• Dr Meltzer

Pear: The Peace-Bearing Fruit

Notable Personality Factors:


Calm, cool, and collected: Pears are a peace-bearing fruit. The Bosc, Anjou, and Bartlett all bestow a soothing sense of serenity — to your nerves, your mood, and your digestive organs. The pear originated in the Mideast, but is now grown in both North America and Europe. While its distinguishing personality trait is a comforting effect on the mind & the body, it delivers all kinds of nutritional and therapeutic benefits.



...its distinguishing personality trait is a comforting effect on the mind & the body, it delivers all kinds of nutritional and therapeutic benefits.

Therapeutic & Healing Powers:***


Pears are packed with both soluble and insoluble fiber — two important nutrients for maintaining your overall health and wellbeing. The pear’s water-soluble fiber is good for the heart, fights off atherosclerosis, and lowers LDL cholesterol. Meanwhile, the high content of insoluble fiber makes pears a useful nutritional tool to treat constipation, irritable bowel syndrome, and spastic colon — with the added benefit of binding to toxins and cancer-causing chemicals in the digestive track and reducing your risk for various types of cancers.


In addition to these important nutritional benefits, the pear’s most significant therapeutic value may be the healing effect that it has on digestive organs. Pureed like applesauce, pears aid in the treatment of digestive disorders, esophagitis, hiatal hernia, and acid indigestion. Because they help stimulate peristalsis throughout the digestive track, pears are excellent for maintaining digestive hygiene when intestinal sluggishness or constipation is a problem.


As a highly alkaline fruit, pears promote healthy stomach function, combat liver stress, and can reduce inflammation in the body. It’s also important to note that pears are helpful in clearing up acne and other complexion problems, and pear juice can work as a diuretic to reduce water retention.


Nutrient Value:

As mentioned above, pears are a great source of fiber. They are also rich in minerals such as copper and potassium, are a good source of vitamin C, and are a respectable source of B-complex vitamins such as folate, riboflavin, and pyridoxine.


Selection and Care:


Evaluate pears the same way you do avocados: The flesh should yield ever so slightly to pressure. Unlike other fruits, pears can be picked when slightly green and allowed to ripen in a cool, dry, dark storage place. At full maturity, the center of the pear will be coarse-grained and gritty. For immediate consumption, choose perfect, unbruised specimens–soft, but not mushy. Pears are ripe when they are full-colored: Bosc pears turn from green to brown, Bartlett from green to yellow.

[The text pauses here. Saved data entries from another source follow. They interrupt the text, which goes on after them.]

(* ===== verification/StorageRequestPoolSpec.v ===== *)
(** What a locked region of the request pool does.

    [astate] is the content of the critical objects and statics of a pool that
    is not poisoned; [wp] gives the meaning of a region on it, and [pool_run_wp]
    shows that [run] over any protected store does the same or poisons the
    pool for good.  [metadata_ok] is read as the proposition [live_ok]. *)
From S2P Require Import Prelude ProtectedStore.
From S2P Require Import Crc32 Layout ProtectedRecord CriticalObject OwnedStore StorageRequestPool.
Import StorageRequestPool.
Local Open Scope pool_scope.

(** ** Layout laws of the records *)
#[export] Instance metadata_laws : LayoutLaws storage_slot_metadata_t.
Proof.
  split; [done|by intros []|].
  intros values Hl. do 15 (destruct values as [|? values]; [try done; simpl in Hl; lia|]). simpl in Hl. lia.
Qed.
#[export] Instance identity_laws : LayoutLaws storage_service_identity_t.
Proof.
  split; [done|by intros []|].
  intros values Hl. do 3 (destruct values as [|? values]; [try done; simpl in Hl; lia|]). simpl in Hl. lia.
Qed.
#[export] Instance fences_laws : LayoutLaws mutation_fences_t.
Proof.
  split; [done|by intros []|].
  intros values Hl. do 2 (destruct values as [|? values]; [try done; simpl in Hl; lia|]). simpl in Hl. lia.
Qed.

Lemma metadata_typed v :
  well_typed v ↔
  is_u32 (state v) ∧ is_u32 (generation v) ∧ is_u32 (operation v) ∧ is_u32 (client_pid v) ∧ is_u32 (client_generation v) ∧
  is_u32 (service_pid v) ∧ is_u32 (service_generation v) ∧ is_u32 (resource v) ∧ is_u32 (offset v) ∧ is_u32 (length_ v) ∧
  is_u32 (result v) ∧ is_u64 (deadline_ms v) ∧ is_u32 (mutation_resource_plus_one v) ∧ is_u32 (mutation_state v).
Proof.
  unfold well_typed. cbn [layout_widths layout_values metadata_layout fields_ok].
  change (256 ^ Z.of_nat 4) with 4294967296. change (256 ^ Z.of_nat 8) with 18446744073709551616.
  unfold_words. tauto.
Qed.
Lemma identity_typed v : well_typed v ↔ is_u32 (i_pid v) ∧ is_u32 (i_generation v).
Proof.
  unfold well_typed. cbn [layout_widths layout_values identity_layout fields_ok].
  change (256 ^ Z.of_nat 4) with 4294967296. unfold_words. tauto.
Qed.
Lemma fences_typed v : well_typed v ↔ is_u32 (fence_mask v).
Proof.
  unfold well_typed. cbn [layout_widths layout_values fences_layout fields_ok].
  change (256 ^ Z.of_nat 4) with 4294967296. unfold_words. tauto.
Qed.

Lemma pool_record_sizes :
  (0 < sizeof storage_slot_metadata_t <= 64)%nat ∧ (0 < sizeof storage_service_identity_t <= 64)%nat ∧
  (0 < sizeof mutation_fences_t <= 64)%nat.
Proof. vm_compute. lia. Qed.

(** ** Constants for arithmetic *)
Ltac unfold_states :=
  unfold STORAGE_SLOT_FREE, STORAGE_SLOT_QUEUED, STORAGE_SLOT_CLAIMED, STORAGE_SLOT_COMPLETE, STORAGE_SLOT_RETIRED,
    STORAGE_SLOT_CANCEL_PENDING, STORAGE_SLOT_INPUT_PENDING, STORAGE_SLOT_DELIVERING, STORAGE_SLOT_DELIVERY_CANCELLED,
    STORAGE_SLOT_DELIVERED, MUTATION_UNBOUND, MUTATION_BOUND, MUTATION_ATTEMPTED, MUTATION_FINISHED_NO_EFFECT,
    MUTATION_FINISHED_DURABLE, MUTATION_FINISHED_UNKNOWN, STORAGE_BULK_FREE, STORAGE_BULK_RESERVED, STORAGE_BULK_WRITING,
    STORAGE_BULK_PUBLISHED, STORAGE_BULK_READING, STORAGE_BULK_REVOKED, STORAGE_BULK_CONSUMED,
    STORAGE_HANDLE_GENERATION_MAX, STORAGE_REQUEST_BLOCK_SIZE, STORAGE_REQUEST_BULK_MAX_BYTES, STORAGE_REQUEST_READ,
    STORAGE_REQUEST_BLOCK_READ, STORAGE_REQUEST_BLOCK_WRITE, STORAGE_REQUEST_VFS_BULK_READ, STORAGE_REQUEST_VFS_OBJECT_MUTATE in *.
(** [lia] with the states, tests and operations of the pool unfolded. *)
Ltac plia := unfold_states; unfold is_free, set_, is_mutation, may_have_effect in *; unfold_states; lia.

(** ** Valid metadata of a live slot *)
Definition length_ok (v : storage_slot_metadata_t) : Prop :=
  length_ v <= STORAGE_REQUEST_BLOCK_SIZE ∧
  (if is_without_data (operation v) then length_ v = 0
   else length_ v ≠ 0 ∧
     ((operation v = STORAGE_REQUEST_BLOCK_READ ∨ operation v = STORAGE_REQUEST_BLOCK_WRITE) → length_ v = STORAGE_REQUEST_BLOCK_SIZE)).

Optimal Use and Combining:

Like all fruits, to maximize nutritional and therapeutic value, pears are best consumed when they are fresh, whole, and raw. It’s also important to note how to combine pears with other foods to maximize taste and nutrient assimilation by the body. With that in mind, pears mix well with papayas and bananas, and also combine well with apples. They do not pair as well with citrus or melons. Finally, they can also add a sweet, juicy crunch on top of seven-grain toast with peanut butter or almond butter.


***This article is not intended to treat or diagnose any type of health condition or disease. Any nutritional considerations for any health complication should be discussed with your physician or healthcare provider.